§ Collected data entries
<<<<
(* ===== verification/ProofGraph.v ===== *)
(** The proof graph, [core/pkg/proofgraph] (node.go, graph.go, store.go,
    condensation.go) and its replication, [core/pkg/proofgraph/crdt] (gset.go,
    sync.go, store.go): a hash-linked graph of evidence nodes, its validation,
    traversal and range queries, and a grow-only set of nodes that replicas
    exchange by gossip.

    A [json.RawMessage] is the size of its text and the value the text denotes,
    absent when it is not JSON.  Nodes are values: [SetSignature] on a node that
    is already in a graph, which the code's comments reserve for construction, is
    not modelled.  A panic is an error whose text starts with [panic].  The
    iteration order of a Go map is that of [map_to_list]; no theorem depends on
    it. *)
From Stdlib Require Import Ascii.
From S2P Require Import Prelude GoLib GoFmt Utf8 Jcs Contracts Signing Receipts Translog.

Local Open Scope string_scope.

(** * Nodes (node.go) *)

Inductive RawMessage :=
| RawNil
| RawText (size : N) (value : option json).

Definition raw_size (r : RawMessage) : N := match r with RawNil => 0 | RawText n _ => n end.

(** [json.Marshal] of a raw message: nil is [null], text must be JSON. *)
Definition json_of_raw (r : RawMessage) : res json :=
  match r with
  | RawNil => Ok JNull
  | RawText _ (Some j) => Ok j
  | RawText _ None => Fail "json: error calling MarshalJSON for type json.RawMessage"
  end.

(** A slice that may be nil. *)
Definition json_of_strings (l : option (list string)) : json :=
  match l with None => JNull | Some l => JArr (map JStr l) end.

Record Node := {
  n_NodeHash : string;
  n_Kind : string;
  n_Parents : option (list string);
  n_Lamport : Z;
  n_Principal : string;
  n_PrincipalSeq : Z;
  n_Payload : RawMessage;
  n_Sig : string;
  n_SigPurpose : string;
  n_Timestamp : Z;
}.
#[export] Instance Node_eta : Eta Node := fun n => {|
  n_NodeHash := n_NodeHash n; n_Kind := n_Kind n; n_Parents := n_Parents n; n_Lamport := n_Lamport n;
  n_Principal := n_Principal n; n_PrincipalSeq := n_PrincipalSeq n; n_Payload := n_Payload n;
  n_Sig := n_Sig n; n_SigPurpose := n_SigPurpose n; n_Timestamp := n_Timestamp n |}.

Definition parents (n : Node) : list string := default [] (n_Parents n).

Definition SignaturePurposeAuthor := "author".
Definition SignaturePurposeWitness := "witness".
Definition SignaturePurposeCountersign := "countersign".
Definition SignaturePurposeAudit := "audit".

Definition ValidateSignaturePurpose (purpose : string) : res unit :=
  if existsb (String.eqb purpose) [SignaturePurposeAuthor; SignaturePurposeWitness;
       SignaturePurposeCountersign; SignaturePurposeAudit] then Ok tt
  else Fail ("proofgraph: invalid signature purpose " +:+ goq purpose).

(** The members of [NodeJCS]. *)
Definition node_members (n : Node) (payload : json) : list (string * json) :=
  ([("kind", JStr (n_Kind n)); ("parents", json_of_strings (n_Parents n));
    ("lamport", JNum (dec (n_Lamport n))); ("principal", JStr (n_Principal n));
    ("principal_seq", JNum (dec (n_PrincipalSeq n))); ("payload", payload); ("sig", JStr (n_Sig n))]
   ++ if String.eqb (n_SigPurpose n) "" then [] else [("sig_purpose", JStr (n_SigPurpose n))])%list.

Section Nodes.
Context `{Hash}.

Definition ComputeNodeHashE (n : Node) : res string :=
  data ← wrap_err "JCS canonicalization failed: "
           (payload ← json_of_raw (n_Payload n); JCS (JObj (node_members n payload)));
  Ok (hex_encode (sha256 data)).

Definition ComputeNodeHash (n : Node) : res string :=
  wrap_err "panic: proofgraph: node hash computation failed: " (ComputeNodeHashE n).

Definition lower_hex (c : ascii) : bool :=
  ((48 <=? bz c)%Z && (bz c <=? 57)%Z) || ((97 <=? bz c)%Z && (bz c <=? 102)%Z).

Definition validateNodeHashRef (field ref : string) : res unit :=
  let err := "proofgraph: invalid " +:+ field +:+ " ref " +:+ goq ref
             +:+ ": expected 64 lowercase hex characters" in
  if negb (Nat.eqb (length (to_bytes ref)) (2 * HashSize)) then Fail err
  else if forallb lower_hex (to_bytes ref) then Ok tt else Fail err.

Definition validateSignaturePurpose (n : Node) : res unit :=
  if String.eqb (n_Sig n) "" || String.eqb (n_SigPurpose n) "" then Ok tt
  else ValidateSignaturePurpose (n_SigPurpose n).

Fixpoint validate_refs (l : list string) : res unit :=
  match l with
  | [] => Ok tt
  | p :: l' => _ ← validateNodeHashRef "parents" p; validate_refs l'
  end.

Definition Validate (n : Node) : res unit :=
  _ ← validateSignaturePurpose n;
  _ ← validateNodeHashRef "node_hash" (n_NodeHash n);
  _ ← validate_refs (parents n);
  expected ← ComputeNodeHash n;
  if negb (String.eqb (n_NodeHash n) expected) then
    Fail ("node hash mismatch: got " +:+ n_NodeHash n +:+ ", want " +:+ expected)
  else Ok tt.

(** The node a successful call leaves behind. *)
Definition SetSignature (signature purpose : string) (n : Node) : res Node :=
  if String.eqb signature "" then Fail "proofgraph: signature is required"
  else
    _ ← ValidateSignaturePurpose purpose;
    let n := n <| n_Sig := signature |> <| n_SigPurpose := purpose |> in
    h ← ComputeNodeHash n;
    Ok (n <| n_NodeHash := h |>).

Definition MaxPayloadSize : N := 1048576.

Definition NewNode (kind : string) (parents : option (list string)) (payload : RawMessage) (lamport : Z)
    (principal : string) (principalSeq : Z) (now : time) : res Node :=
  if (MaxPayloadSize <? raw_size payload)%N then
    Fail ("panic: proofgraph: payload size " +:+ dec (Z.of_N (raw_size payload)) +:+ " exceeds maximum "
          +:+ dec (Z.of_N MaxPayloadSize))
  else match payload with
  | RawText (Npos _) None => Fail "panic: proofgraph: payload is not valid JSON"
  | _ =>
      let n := {| n_NodeHash := ""; n_Kind := kind; n_Parents := parents; n_Lamport := lamport;
                  n_Principal := principal; n_PrincipalSeq := principalSeq; n_Payload := payload;
                  n_Sig := ""; n_SigPurpose := ""; n_Timestamp := (now / 1000000)%Z |} in
      h ← ComputeNodeHash n;
      Ok (n <| n_NodeHash := h |>)
  end.

(** * The graph (graph.go) *)

Record Graph := {
  g_nodes : gmap string Node;
  g_heads : option (list string);
  g_lamport : Z;
}.

Definition NewGraph : Graph := {| g_nodes := ∅; g_heads := None; g_lamport := 0 |}.

(** [lamport++] and [lamport--] on a [uint64]. *)
Definition tick (z : Z) : Z := ((z + 1) mod 18446744073709551616)%Z.
Definition untick (z : Z) : Z := ((z - 1) mod 18446744073709551616)%Z.

(** [nodes[n.NodeHash] = n; heads = []string{n.NodeHash}] *)
Definition install (n : Node) (lamport : Z) (g : Graph) : Graph := {|
  g_nodes := <[n_NodeHash n := n]> (g_nodes g); g_heads := Some [n_NodeHash n]; g_lamport := lamport |}.

Definition with_lamport (lamport : Z) (g : Graph) : Graph := {|
  g_nodes := g_nodes g; g_heads := g_heads g; g_lamport := lamport |}.

Definition Append (kind : string) (payload : RawMessage) (principal : string) (seq : Z) (now : time)
    : M Graph Node := fun g =>
  let lamport := tick (g_lamport g) in
  match NewNode kind (g_heads g) payload lamport principal seq now with
  | Fail e => (with_lamport lamport g, Fail e)
  | Ok node => (install node lamport g, Ok node)
  end.

(** [SetSignature] fails only by an error it returns: it hashes the payload that
    [NewNode] could hash. *)
Definition AppendSignedWithPurpose (kind : string) (payload : RawMessage) (signature purpose principal : string)
    (seq : Z) (now : time) : M Graph Node := fun g =>
  match ValidateSignaturePurpose purpose with
  | Fail e => (g, Fail e)
  | Ok _ =>
      let lamport := tick (g_lamport g) in
      match NewNode kind (g_heads g) payload lamport principal seq now with
      | Fail e => (with_lamport lamport g, Fail e)
      | Ok node =>
          match SetSignature signature purpose node with
          | Fail e => (with_lamport (untick lamport) g, Fail e)
          | Ok node => (install node lamport g, Ok node)
          end
      end
  end.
>>>>
§ Task statement
Only the lines above starting at the line that holds "From Stdlib Require Import Ascii." and ending at the line that holds "if existsb (String.eqb" are to be repeated, exactly and in full.

§ Result of this task
From Stdlib Require Import Ascii.
From S2P Require Import Prelude GoLib GoFmt Utf8 Jcs Contracts Signing Receipts Translog.

Local Open Scope string_scope.

(** * Nodes (node.go) *)

Inductive RawMessage :=
| RawNil
| RawText (size : N) (value : option json).

Definition raw_size (r : RawMessage) : N := match r with RawNil => 0 | RawText n _ => n end.

(** [json.Marshal] of a raw message: nil is [null], text must be JSON. *)
Definition json_of_raw (r : RawMessage) : res json :=
  match r with
  | RawNil => Ok JNull
  | RawText _ (Some j) => Ok j
  | RawText _ None => Fail "json: error calling MarshalJSON for type json.RawMessage"
  end.

(** A slice that may be nil. *)
Definition json_of_strings (l : option (list string)) : json :=
  match l with None => JNull | Some l => JArr (map JStr l) end.

Record Node := {
  n_NodeHash : string;
  n_Kind : string;
  n_Parents : option (list string);
  n_Lamport : Z;
  n_Principal : string;
  n_PrincipalSeq : Z;
  n_Payload : RawMessage;
  n_Sig : string;
  n_SigPurpose : string;
  n_Timestamp : Z;
}.
#[export] Instance Node_eta : Eta Node := fun n => {|
  n_NodeHash := n_NodeHash n; n_Kind := n_Kind n; n_Parents := n_Parents n; n_Lamport := n_Lamport n;
  n_Principal := n_Principal n; n_PrincipalSeq := n_PrincipalSeq n; n_Payload := n_Payload n;
  n_Sig := n_Sig n; n_SigPurpose := n_SigPurpose n; n_Timestamp := n_Timestamp n |}.

Definition parents (n : Node) : list string := default [] (n_Parents n).

Definition SignaturePurposeAuthor := "author".
Definition SignaturePurposeWitness := "witness".
Definition SignaturePurposeCountersign := "countersign".
Definition SignaturePurposeAudit := "audit".

Definition ValidateSignaturePurpose (purpose : string) : res unit :=
  if existsb (String.eqb purpose) [SignaturePurposeAuthor; SignaturePurposeWitness;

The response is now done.